Start of Block
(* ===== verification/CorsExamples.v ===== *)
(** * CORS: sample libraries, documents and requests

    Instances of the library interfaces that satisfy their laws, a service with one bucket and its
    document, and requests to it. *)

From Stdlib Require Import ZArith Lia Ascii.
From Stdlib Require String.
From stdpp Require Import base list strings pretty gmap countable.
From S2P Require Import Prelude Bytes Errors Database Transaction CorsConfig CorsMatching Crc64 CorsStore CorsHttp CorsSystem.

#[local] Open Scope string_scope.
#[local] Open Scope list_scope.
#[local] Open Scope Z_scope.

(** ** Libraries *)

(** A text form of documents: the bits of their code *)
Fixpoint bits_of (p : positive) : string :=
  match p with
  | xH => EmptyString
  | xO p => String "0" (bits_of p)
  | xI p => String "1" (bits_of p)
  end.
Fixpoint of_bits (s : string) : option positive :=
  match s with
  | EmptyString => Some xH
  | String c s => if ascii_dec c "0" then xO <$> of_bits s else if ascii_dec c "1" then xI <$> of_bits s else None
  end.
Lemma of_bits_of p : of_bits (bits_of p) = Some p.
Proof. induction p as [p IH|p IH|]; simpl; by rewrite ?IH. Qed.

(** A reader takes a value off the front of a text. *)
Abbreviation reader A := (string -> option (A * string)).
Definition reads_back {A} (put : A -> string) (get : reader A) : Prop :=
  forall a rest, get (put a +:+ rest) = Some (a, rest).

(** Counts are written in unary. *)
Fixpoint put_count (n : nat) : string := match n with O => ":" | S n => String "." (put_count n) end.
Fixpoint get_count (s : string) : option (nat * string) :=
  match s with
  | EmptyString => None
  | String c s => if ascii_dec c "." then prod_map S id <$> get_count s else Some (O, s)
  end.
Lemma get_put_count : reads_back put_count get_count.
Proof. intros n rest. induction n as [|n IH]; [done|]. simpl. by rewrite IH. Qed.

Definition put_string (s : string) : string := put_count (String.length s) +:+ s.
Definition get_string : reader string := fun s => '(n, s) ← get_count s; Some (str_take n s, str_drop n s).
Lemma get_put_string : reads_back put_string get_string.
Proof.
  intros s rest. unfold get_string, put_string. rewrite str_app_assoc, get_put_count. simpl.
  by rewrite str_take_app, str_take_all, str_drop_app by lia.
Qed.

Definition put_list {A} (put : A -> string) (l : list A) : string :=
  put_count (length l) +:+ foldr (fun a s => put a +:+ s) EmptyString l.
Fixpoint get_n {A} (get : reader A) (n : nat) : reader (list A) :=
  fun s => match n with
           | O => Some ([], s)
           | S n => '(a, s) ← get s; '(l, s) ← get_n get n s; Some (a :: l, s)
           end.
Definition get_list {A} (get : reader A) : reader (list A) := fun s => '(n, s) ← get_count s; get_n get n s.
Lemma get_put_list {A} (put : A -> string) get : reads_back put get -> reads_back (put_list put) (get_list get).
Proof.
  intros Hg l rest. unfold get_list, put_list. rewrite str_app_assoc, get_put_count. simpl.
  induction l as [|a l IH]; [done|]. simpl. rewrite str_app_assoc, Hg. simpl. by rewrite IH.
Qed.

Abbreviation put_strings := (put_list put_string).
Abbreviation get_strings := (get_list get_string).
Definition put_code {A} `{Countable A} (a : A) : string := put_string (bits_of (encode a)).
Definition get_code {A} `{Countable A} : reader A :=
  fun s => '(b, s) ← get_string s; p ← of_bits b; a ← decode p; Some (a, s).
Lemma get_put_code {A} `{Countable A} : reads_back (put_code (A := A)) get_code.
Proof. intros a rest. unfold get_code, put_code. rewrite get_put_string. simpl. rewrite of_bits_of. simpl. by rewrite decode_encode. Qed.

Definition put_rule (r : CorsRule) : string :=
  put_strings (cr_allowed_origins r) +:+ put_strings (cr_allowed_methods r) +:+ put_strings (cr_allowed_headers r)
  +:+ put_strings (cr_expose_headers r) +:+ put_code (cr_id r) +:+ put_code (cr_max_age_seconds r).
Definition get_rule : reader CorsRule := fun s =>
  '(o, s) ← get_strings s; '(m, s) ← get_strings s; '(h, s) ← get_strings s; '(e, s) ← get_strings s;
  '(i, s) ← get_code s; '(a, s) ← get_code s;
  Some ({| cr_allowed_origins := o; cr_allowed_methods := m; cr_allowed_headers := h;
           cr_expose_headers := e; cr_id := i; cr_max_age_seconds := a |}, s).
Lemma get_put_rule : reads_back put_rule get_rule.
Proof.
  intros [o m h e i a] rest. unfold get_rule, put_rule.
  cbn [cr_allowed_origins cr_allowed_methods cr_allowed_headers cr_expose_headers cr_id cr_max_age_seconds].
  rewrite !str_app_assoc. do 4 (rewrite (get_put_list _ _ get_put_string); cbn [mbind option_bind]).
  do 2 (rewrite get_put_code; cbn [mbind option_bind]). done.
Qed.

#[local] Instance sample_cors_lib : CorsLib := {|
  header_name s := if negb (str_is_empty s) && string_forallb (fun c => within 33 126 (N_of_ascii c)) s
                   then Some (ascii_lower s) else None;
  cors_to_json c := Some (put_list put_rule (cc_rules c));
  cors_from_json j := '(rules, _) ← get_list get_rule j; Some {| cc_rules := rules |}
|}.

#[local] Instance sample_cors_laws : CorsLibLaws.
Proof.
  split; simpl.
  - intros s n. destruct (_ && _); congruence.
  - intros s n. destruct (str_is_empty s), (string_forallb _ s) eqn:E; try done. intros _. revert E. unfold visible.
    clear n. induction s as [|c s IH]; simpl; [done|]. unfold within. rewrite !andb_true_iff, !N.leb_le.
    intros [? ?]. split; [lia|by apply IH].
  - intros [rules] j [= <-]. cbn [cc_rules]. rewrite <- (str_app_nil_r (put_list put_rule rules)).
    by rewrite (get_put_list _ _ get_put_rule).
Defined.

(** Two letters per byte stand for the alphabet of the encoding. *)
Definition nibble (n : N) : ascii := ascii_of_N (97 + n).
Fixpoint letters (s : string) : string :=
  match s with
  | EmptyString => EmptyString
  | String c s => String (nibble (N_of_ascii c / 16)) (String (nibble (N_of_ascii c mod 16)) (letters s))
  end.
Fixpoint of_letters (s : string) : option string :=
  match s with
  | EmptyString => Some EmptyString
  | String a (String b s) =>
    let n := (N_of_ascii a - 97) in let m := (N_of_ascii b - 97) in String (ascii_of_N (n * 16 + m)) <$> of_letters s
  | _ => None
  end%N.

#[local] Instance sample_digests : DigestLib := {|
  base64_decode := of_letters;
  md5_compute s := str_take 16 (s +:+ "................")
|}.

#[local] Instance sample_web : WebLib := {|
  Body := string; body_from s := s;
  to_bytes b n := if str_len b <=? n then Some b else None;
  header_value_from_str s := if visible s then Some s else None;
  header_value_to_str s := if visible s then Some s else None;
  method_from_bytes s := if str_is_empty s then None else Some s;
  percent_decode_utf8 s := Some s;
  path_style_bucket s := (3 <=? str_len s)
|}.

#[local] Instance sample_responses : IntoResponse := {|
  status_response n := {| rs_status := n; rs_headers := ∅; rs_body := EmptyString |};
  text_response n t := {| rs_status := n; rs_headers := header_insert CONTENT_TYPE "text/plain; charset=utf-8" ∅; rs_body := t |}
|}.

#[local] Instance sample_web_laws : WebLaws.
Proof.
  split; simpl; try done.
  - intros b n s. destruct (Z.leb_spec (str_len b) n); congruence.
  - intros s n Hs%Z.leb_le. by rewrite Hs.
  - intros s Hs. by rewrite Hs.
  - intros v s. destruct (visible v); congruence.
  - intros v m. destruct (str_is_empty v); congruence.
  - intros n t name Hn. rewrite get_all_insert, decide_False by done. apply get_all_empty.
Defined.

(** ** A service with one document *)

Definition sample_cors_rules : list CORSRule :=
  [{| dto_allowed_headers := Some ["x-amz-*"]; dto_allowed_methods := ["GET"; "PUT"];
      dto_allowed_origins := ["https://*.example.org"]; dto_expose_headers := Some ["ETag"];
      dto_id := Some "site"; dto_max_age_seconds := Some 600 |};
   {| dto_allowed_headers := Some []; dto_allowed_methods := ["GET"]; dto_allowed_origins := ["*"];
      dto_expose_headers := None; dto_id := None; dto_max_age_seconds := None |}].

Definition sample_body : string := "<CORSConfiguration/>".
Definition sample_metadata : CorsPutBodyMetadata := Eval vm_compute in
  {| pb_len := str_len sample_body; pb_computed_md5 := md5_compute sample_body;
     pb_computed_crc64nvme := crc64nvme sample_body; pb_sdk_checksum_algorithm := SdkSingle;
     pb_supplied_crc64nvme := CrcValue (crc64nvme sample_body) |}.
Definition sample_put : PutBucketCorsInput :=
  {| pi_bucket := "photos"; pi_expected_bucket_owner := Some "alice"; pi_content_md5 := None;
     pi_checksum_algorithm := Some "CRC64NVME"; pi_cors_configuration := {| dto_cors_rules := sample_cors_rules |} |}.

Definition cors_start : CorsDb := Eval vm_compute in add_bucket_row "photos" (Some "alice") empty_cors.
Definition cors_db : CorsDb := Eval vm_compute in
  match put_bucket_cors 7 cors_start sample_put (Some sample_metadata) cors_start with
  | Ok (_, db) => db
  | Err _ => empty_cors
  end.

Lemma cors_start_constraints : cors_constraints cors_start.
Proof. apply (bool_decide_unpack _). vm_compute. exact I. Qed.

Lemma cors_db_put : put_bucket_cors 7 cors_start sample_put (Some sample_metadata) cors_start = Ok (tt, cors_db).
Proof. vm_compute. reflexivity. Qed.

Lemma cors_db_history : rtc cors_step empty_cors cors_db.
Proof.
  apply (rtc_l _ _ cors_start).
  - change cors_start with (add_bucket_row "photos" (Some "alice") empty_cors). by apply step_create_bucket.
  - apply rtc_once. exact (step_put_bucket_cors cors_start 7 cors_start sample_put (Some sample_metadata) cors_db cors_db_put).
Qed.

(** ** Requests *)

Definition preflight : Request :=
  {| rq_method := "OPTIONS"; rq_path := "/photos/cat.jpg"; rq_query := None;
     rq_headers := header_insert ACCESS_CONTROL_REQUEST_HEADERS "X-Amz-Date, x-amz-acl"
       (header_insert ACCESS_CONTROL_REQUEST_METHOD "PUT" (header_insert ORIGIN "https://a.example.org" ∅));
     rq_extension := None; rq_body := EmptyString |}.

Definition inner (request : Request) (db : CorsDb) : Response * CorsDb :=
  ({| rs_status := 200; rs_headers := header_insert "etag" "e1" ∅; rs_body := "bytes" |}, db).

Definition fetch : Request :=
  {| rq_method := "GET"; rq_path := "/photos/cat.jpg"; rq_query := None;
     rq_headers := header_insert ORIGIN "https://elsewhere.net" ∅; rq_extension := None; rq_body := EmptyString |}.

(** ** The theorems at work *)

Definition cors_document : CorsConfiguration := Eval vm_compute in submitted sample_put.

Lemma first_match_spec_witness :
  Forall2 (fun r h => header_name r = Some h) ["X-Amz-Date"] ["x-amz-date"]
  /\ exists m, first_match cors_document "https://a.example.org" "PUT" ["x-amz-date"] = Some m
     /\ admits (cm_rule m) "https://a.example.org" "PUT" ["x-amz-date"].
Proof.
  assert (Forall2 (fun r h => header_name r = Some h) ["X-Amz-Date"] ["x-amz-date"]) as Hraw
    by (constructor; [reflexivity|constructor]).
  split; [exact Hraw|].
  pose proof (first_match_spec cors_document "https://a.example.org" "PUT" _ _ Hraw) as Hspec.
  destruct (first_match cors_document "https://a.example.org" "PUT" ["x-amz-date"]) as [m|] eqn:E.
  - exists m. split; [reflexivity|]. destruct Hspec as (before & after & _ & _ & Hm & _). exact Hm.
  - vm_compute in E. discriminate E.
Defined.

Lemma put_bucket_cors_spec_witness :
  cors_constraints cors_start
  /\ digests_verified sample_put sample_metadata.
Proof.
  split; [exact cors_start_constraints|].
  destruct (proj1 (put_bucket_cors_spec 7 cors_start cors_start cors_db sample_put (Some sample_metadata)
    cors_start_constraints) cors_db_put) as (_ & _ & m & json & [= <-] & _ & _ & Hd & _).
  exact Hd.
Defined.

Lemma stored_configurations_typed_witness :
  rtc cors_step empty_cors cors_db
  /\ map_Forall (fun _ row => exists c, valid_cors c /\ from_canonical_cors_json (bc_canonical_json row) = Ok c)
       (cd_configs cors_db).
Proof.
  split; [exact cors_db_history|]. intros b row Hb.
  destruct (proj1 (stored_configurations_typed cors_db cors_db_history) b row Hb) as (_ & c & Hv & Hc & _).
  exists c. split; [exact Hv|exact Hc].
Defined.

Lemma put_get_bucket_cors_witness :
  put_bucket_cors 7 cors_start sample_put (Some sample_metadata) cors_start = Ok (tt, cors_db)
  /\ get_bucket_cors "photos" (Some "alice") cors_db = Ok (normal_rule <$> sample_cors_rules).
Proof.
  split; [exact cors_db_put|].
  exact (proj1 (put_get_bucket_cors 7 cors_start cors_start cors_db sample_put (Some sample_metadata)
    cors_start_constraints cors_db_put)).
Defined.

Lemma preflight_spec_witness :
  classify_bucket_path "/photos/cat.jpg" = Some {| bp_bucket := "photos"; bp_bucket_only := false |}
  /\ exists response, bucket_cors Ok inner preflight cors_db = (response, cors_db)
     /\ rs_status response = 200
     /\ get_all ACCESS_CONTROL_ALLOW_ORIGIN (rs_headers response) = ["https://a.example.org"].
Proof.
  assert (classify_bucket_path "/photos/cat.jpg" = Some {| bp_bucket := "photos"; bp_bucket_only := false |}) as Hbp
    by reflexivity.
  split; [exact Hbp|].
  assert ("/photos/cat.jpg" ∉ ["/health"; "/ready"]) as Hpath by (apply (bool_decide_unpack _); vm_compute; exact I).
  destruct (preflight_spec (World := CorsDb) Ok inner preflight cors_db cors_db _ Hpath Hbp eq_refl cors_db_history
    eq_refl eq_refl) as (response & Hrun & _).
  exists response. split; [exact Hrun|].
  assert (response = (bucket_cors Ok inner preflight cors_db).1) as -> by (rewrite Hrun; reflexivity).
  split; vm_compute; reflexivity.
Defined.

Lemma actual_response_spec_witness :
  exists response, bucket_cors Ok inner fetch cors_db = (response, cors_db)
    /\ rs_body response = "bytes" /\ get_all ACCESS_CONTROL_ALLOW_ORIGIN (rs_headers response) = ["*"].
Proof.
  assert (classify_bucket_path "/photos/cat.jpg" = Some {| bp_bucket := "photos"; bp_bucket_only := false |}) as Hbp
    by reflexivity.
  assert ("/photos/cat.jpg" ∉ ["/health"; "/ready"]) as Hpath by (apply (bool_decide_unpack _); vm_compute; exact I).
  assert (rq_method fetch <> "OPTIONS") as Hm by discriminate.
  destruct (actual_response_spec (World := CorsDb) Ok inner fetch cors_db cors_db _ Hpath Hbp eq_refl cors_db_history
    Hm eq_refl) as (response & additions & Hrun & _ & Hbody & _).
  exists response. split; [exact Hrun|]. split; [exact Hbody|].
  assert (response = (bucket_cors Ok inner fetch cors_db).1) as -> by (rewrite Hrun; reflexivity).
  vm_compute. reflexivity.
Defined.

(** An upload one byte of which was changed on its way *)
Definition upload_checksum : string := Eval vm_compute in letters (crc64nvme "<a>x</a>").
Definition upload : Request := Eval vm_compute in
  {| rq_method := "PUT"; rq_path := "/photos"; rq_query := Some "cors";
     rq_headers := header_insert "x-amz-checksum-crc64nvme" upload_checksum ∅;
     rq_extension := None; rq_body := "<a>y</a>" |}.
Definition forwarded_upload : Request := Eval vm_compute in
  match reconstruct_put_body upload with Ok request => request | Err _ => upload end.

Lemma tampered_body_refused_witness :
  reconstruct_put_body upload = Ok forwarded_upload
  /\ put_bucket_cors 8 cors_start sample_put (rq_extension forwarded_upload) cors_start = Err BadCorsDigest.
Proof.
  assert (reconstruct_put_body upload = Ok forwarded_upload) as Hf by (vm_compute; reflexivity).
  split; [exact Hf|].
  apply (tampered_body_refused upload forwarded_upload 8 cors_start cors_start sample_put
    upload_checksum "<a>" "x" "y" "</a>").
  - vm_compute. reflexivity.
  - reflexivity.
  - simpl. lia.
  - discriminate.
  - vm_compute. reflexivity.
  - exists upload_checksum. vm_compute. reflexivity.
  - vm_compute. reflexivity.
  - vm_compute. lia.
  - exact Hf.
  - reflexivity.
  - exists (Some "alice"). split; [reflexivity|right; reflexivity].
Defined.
End of Block
### Exercise requirements
Copy out every line of the entries where the string "local" shows up.

### Task result
#[local] Open Scope string_scope.
#[local] Open Scope list_scope.
#[local] Open Scope Z_scope.
#[local] Instance sample_cors_lib : CorsLib := {|
#[local] Instance sample_cors_laws : CorsLibLaws.
#[local] Instance sample_digests : DigestLib := {|
#[local] Instance sample_web : WebLib := {|
#[local] Instance sample_responses : IntoResponse := {|
#[local] Instance sample_web_laws : WebLaws.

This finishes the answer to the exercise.